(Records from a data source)

=====

(* ===== verification/Start.v ===== *)
(** * The start of a collection and its end, on the block layer
    The block is marked as being collected, and with that its soft-deleted chunks are no longer
    counted as free; in the end a block without pages in use is erased. *)
From S2P Require Import Prelude Monad ObjHeader Tags Device Nand Sim BlockInv Blocks Medium Blank Tnode Tree Gc Objects File Steps Cache Names Delete Collect.

Section start.
Context {N : Type} {nd : NandDriver N} (cfg : Config) (Hcfg : cfg_ok cfg).
Context {nf : NandFrame nd cfg} {nm : NandMedium nd cfg} {nb : NandBlank nd cfg}.
Context (Haware : is_Some drv_markBlockBad) (Halign : marks_aligned nd cfg).
Implicit Types (s : State N).
Let n := nChunksPerBlock cfg.

(** The search for a bit reads the bytes of the block. *)
Lemma wp_StillSomeChunkBits blk (Q : bool -> State N -> Prop) s :
  tables_ok cfg (blks s) -> valid_block cfg blk ->
  (forall r, (r = false -> used cfg (chunkBits (blks s)) (knum cfg blk) = 0) -> Q r s) ->
  wp (yaffs_StillSomeChunkBits cfg blk) Q s.
Proof.
  intros Ht Hv HQ. unfold yaffs_StillSomeChunkBits. apply wp_bind.
  pose proof (knum_range cfg blk Hv) as Hk. pose proof (stride_pos cfg Hcfg) as Hst.
  set (bits := chunkBits (blks s)). set (b0 := yaffs_BlockBits cfg blk).
  assert (Hb0 : b0 = chunkBitmapStride cfg * knum cfg blk) by done.
  apply (wp_for_break (fun l s' => s' = s /\ forall i, i ∈ l -> lookupZ i bits = Some 0)).
  - split; [done|]. intros i Hi. by apply elem_of_nil in Hi.
  - intros l x r s' Hl [-> Hz].
    assert (Hx : b0 <= x < b0 + chunkBitmapStride cfg).
    { apply elem_of_seqZ. rewrite Hl. apply elem_of_app. right. by left. }
    destruct (lookupZ_Some x bits) as [y Hy].
    { unfold bits. rewrite (t_bits _ _ Ht). nia. }
    unfold read_bits, getB. wp_steps. apply wp_of_option with y; [done|]. wp_steps.
    destruct (ztrue y) eqn:Ey.
    + apply wp_ret, HQ. done.
    + split; [done|]. intros i [Hi| ->%list_elem_of_singleton]%elem_of_app; [by apply Hz|].
      rewrite Hy. f_equal. unfold ztrue in Ey. lia.
  - intros s' [-> Hz]. apply wp_ret, HQ. intros _. apply (used_zero cfg). intros c Hc.
    unfold chunk_bit. pose proof (chunk_byte cfg Hcfg c Hc). fold bits.
    rewrite (Hz (chunkBitmapStride cfg * knum cfg blk + c / 8)); [apply Z.testbit_0_l|].
    apply elem_of_seqZ. lia.
Qed.

(** The soft-deleted chunks outside a block. *)
Definition gone_elsewhere (D : gset Z) (blk : Z) : gset Z := filter (fun c => Z.quot c n <> blk) D.

Lemma soft_count_elsewhere D blk blk' : valid_block cfg blk' -> blk' <> blk ->
  soft_count cfg (gone_elsewhere D blk) blk' = soft_count cfg D blk'.
Proof.
  intros Hv Hne. apply sumZ_ext. intros c Hc%elem_of_seqZ. f_equal. apply bool_decide_ext.
  unfold gone_elsewhere. rewrite elem_of_filter. split; [by intros [_ ?]|]. intros HD. split; [|done].
  fold n in Hc. pose proof (c_start _ Hcfg). unfold valid_block in Hv.
  rewrite Z.quot_div_nonneg by (unfold n in *; nia). fold n. rewrite Z.div_add_l by lia.
  rewrite Z.div_small by lia. lia.
Qed.

Lemma soft_count_nonneg D blk : 0 <= soft_count cfg D blk.
Proof. apply sumZ_nonneg. intros c _. unfold ind. case_match; lia. Qed.

(** The books of the block that is marked. *)
Lemma marked_ok D blk bi s s' :
  flash_ok cfg D s -> valid_block cfg blk -> blockInfo (blks s) !! index cfg blk = Some bi ->
  blockState bi = BLOCK_STATE_FULL ->
  blockInfo (blks s') = <[index cfg blk := bi <| blockState := BLOCK_STATE_COLLECTING |>
    <| hasShrinkHeader := false |>]> (blockInfo (blks s)) ->
  chunkBits (blks s') = chunkBits (blks s) -> allocationBlock (blks s') = allocationBlock (blks s) ->
  allocationPage (blks s') = allocationPage (blks s) -> nErasedBlocks (blks s') = nErasedBlocks (blks s) ->
  nFreeChunks (blks s') = nFreeChunks (blks s) - softDeletions bi -> nand s' = nand s ->
  flash_ok cfg (gone_elsewhere D blk) s' /\ kept cfg s s'.
Proof.
  intros [Hm Hst] Hv Hb HF Hi Hbits Hab Hap He Hf Hn. pose proof (mo_blocks _ _ _ Hm) as Hok.
  set (bi' := bi <| blockState := BLOCK_STATE_COLLECTING |> <| hasShrinkHeader := false |>) in *.
  destruct (ok_block _ _ _ _ Hok blk bi Hv Hb) as [Hpages Hsoft _ _].
  assert (Hs0 : soft_of bi' = 0) by done. assert (Hs1 : soft_of bi = softDeletions bi) by (unfold soft_of; by rewrite HF).
  assert (Hk : kept cfg s s').
  { apply kept_same; [done..|]. apply (soft_le_info cfg blk bi bi'); try done. lia. }
  split; [|done]. split.
  - split.
    + apply (blocks_ok_change cfg 0 0 0 0 (blks s) (blks s') blk bi bi'); try done.
      * rewrite Hbits. apply (other_bits_refl cfg (blks s)). apply Hok.
      * rewrite Hbits. split; [done|rewrite Hs0; change (pagesInUse bi') with (pagesInUse bi); rewrite Hpages| |done].
        { pose proof (used_range cfg Hcfg (chunkBits (blks s)) (knum cfg blk)). lia. }
        change (blockState bi') with BLOCK_STATE_COLLECTING. intros [?|[?|[?|?]]]; done.
      * rewrite He. unfold empty_ind, is_state. rewrite HF. change (blockState bi') with BLOCK_STATE_COLLECTING.
        rewrite !bool_decide_eq_false_2 by done. lia.
      * rewrite Hf. unfold free_of. rewrite HF, Hs1, Hs0. change (blockState bi') with BLOCK_STATE_COLLECTING.
        change (pagesInUse bi') with (pagesInUse bi). simpl counted_state. cbv iota. lia.
      * apply (allocator_ok_change cfg (blks s) (blks s') blk bi bi'); try done.
        -- apply Hok.
        -- rewrite Hbits. apply (other_bits_refl cfg (blks s)). apply Hok.
        -- congruence.
    + intros c [_ HD]%elem_of_filter. destruct (mo_gone _ _ _ Hm c HD) as [Hvc Hu]. split; [done|].
      unfold in_use. by rewrite Hbits.
    + rewrite Hi. intros blk' x Hv' Hx.
      apply (lookup_insert_block cfg _ _ bi) in Hx as [[-> ->]|[Hne Hx]]; [..|done|done|done].
      * rewrite Hs0. apply soft_count_nonneg.
      * rewrite soft_count_elsewhere by done. by apply (mo_soft _ _ _ Hm).
  - apply (tidy_info cfg Hcfg blk bi bi' s s'); try done. by rewrite HF.
Qed.

Definition block_state (blk : Z) (st : BlockState) (s : State N) : Prop :=
  exists bi, blockInfo (blks s) !! index cfg blk = Some bi /\ blockState bi = st.

(** The marking of a full block. *)
Lemma gc_start_spec D blk s :
  flash_ok cfg D s -> valid_block cfg blk -> block_state blk BLOCK_STATE_FULL s ->
  wp (gc_start cfg blk) (fun empty s' =>
    flash_ok cfg (gone_elsewhere D blk) s' /\ kept cfg s s' /\ chunkBits (blks s') = chunkBits (blks s) /\
    nand s' = nand s /\ isDoingGC (blks s') = true /\ block_state blk BLOCK_STATE_COLLECTING s' /\
    (empty = true -> used cfg (chunkBits (blks s')) (knum cfg blk) = 0)) s.
Proof.
  intros Hfl Hv (bi & Hb & HF). assert (Hlo : internalStartBlock cfg <= blk) by apply Hv.
  pose proof (lookup_lt_Some _ _ _ Hb) as Hlen. unfold gc_start.
  apply wp_bind, (wp_GetBlockInfo cfg blk bi); [done|done|].
  apply wp_bind, (wp_set_block_info cfg blk _ bi); [done|done|].
  apply wp_bind. eapply wp_set_block_info; [done|exact (list_lookup_insert_eq _ _ _ Hlen)|].
  set (bi' := bi <| blockState := BLOCK_STATE_COLLECTING |> <| hasShrinkHeader := false |>).
  set (s2 := with_infos _ (with_infos _ s)).
  assert (Hi2 : blockInfo (blks s2) = <[index cfg blk := bi']> (blockInfo (blks s)))
    by exact (list_insert_insert_eq _ _ _ _).
  assert (Hb2 : blockInfo (blks s2) !! index cfg blk = Some bi') by (rewrite Hi2; by apply list_lookup_insert_eq).
  apply wp_bind, (wp_GetBlockInfo cfg blk bi'); [done|exact Hb2|].
  apply wp_bind, wp_modify, wp_bind, wp_modify.
  set (s4 := s2 <| blks ::= _ |> <| blks ::= _ |>).
  destruct (marked_ok D blk bi s s4 Hfl Hv Hb HF) as [H4 Hk]; [exact Hi2|done..|].
  apply wp_bind, wp_StillSomeChunkBits; [apply H4|done|]. intros r Hr. apply wp_ret.
  split; [done|]. split; [done|]. split; [done|]. split; [done|]. split; [done|]. split; [by exists bi'|].
  rewrite HF. intros Hor. apply Hr. by destruct r.
Qed.

(** A block under collection without pages in use is erased. *)
Lemma BlockBecameDirty_flash D blk s :
  flash_ok cfg D s -> valid_block cfg blk -> block_state blk BLOCK_STATE_COLLECTING s ->
  used cfg (chunkBits (blks s)) (knum cfg blk) = 0 ->
  wp (yaffs_BlockBecameDirty cfg blk) (fun _ s' =>
    flash_ok cfg D s' /\ kept cfg s s' /\ none_new cfg s s' /\ isDoingGC (blks s') = isDoingGC (blks s)) s.
Proof.
  intros [Hm Hst] Hv (bi & Hb & HC) Hu. pose proof (mo_blocks _ _ _ Hm) as Hok.
  pose proof (calm_ok cfg 0 0 s Hok) as Hcalm.
  eapply wp_mono; [apply wp_pc; [|apply pc_and]|].
  - apply (BlockBecameDirty_spec cfg Hcfg Haware blk s bi); try done; [by right|].
    destruct (ok_block _ _ _ _ Hok blk bi Hv Hb) as [-> _ _ _]. done.
  - by apply (BlockBecameDirty_safe cfg Hcfg Haware Halign blk s).
  - apply (BlockBecameDirty_tidy cfg Hcfg Haware Halign blk s bi); try done. congruence.
  - intros [] s' [(Hok' & Hstep & Hbits & Hin) [[_ Hk] [Hst' Hnn]]].
    split; [|split; [done|split; [done|apply Hstep]]]. split; [|done].
    apply (media_kept cfg D (-1) s); [done|done| |done].
    intros HD. destruct (mo_gone _ _ _ Hm _ HD) as [Hc _]. unfold valid_chunk in Hc.
    pose proof (c_start _ Hcfg). pose proof (c_npb _ Hcfg). nia.
Qed.
End start.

=====

(DIRECTIONS): Each line of the records above, from the first through the one containing "pose proof (knum_range", is to be retyped exactly; no other line belongs.

(RESPONSE):
(* ===== verification/Start.v ===== *)
(** * The start of a collection and its end, on the block layer
    The block is marked as being collected, and with that its soft-deleted chunks are no longer
    counted as free; in the end a block without pages in use is erased. *)
From S2P Require Import Prelude Monad ObjHeader Tags Device Nand Sim BlockInv Blocks Medium Blank Tnode Tree Gc Objects File Steps Cache Names Delete Collect.

Section start.
Context {N : Type} {nd : NandDriver N} (cfg : Config) (Hcfg : cfg_ok cfg).
Context {nf : NandFrame nd cfg} {nm : NandMedium nd cfg} {nb : NandBlank nd cfg}.
Context (Haware : is_Some drv_markBlockBad) (Halign : marks_aligned nd cfg).
Implicit Types (s : State N).
Let n := nChunksPerBlock cfg.

(** The search for a bit reads the bytes of the block. *)
Lemma wp_StillSomeChunkBits blk (Q : bool -> State N -> Prop) s :
  tables_ok cfg (blks s) -> valid_block cfg blk ->
  (forall r, (r = false -> used cfg (chunkBits (blks s)) (knum cfg blk) = 0) -> Q r s) ->
  wp (yaffs_StillSomeChunkBits cfg blk) Q s.
Proof.
  intros Ht Hv HQ. unfold yaffs_StillSomeChunkBits. apply wp_bind.
  pose proof (knum_range cfg blk Hv) as Hk. pose proof (stride_pos cfg Hcfg) as Hst.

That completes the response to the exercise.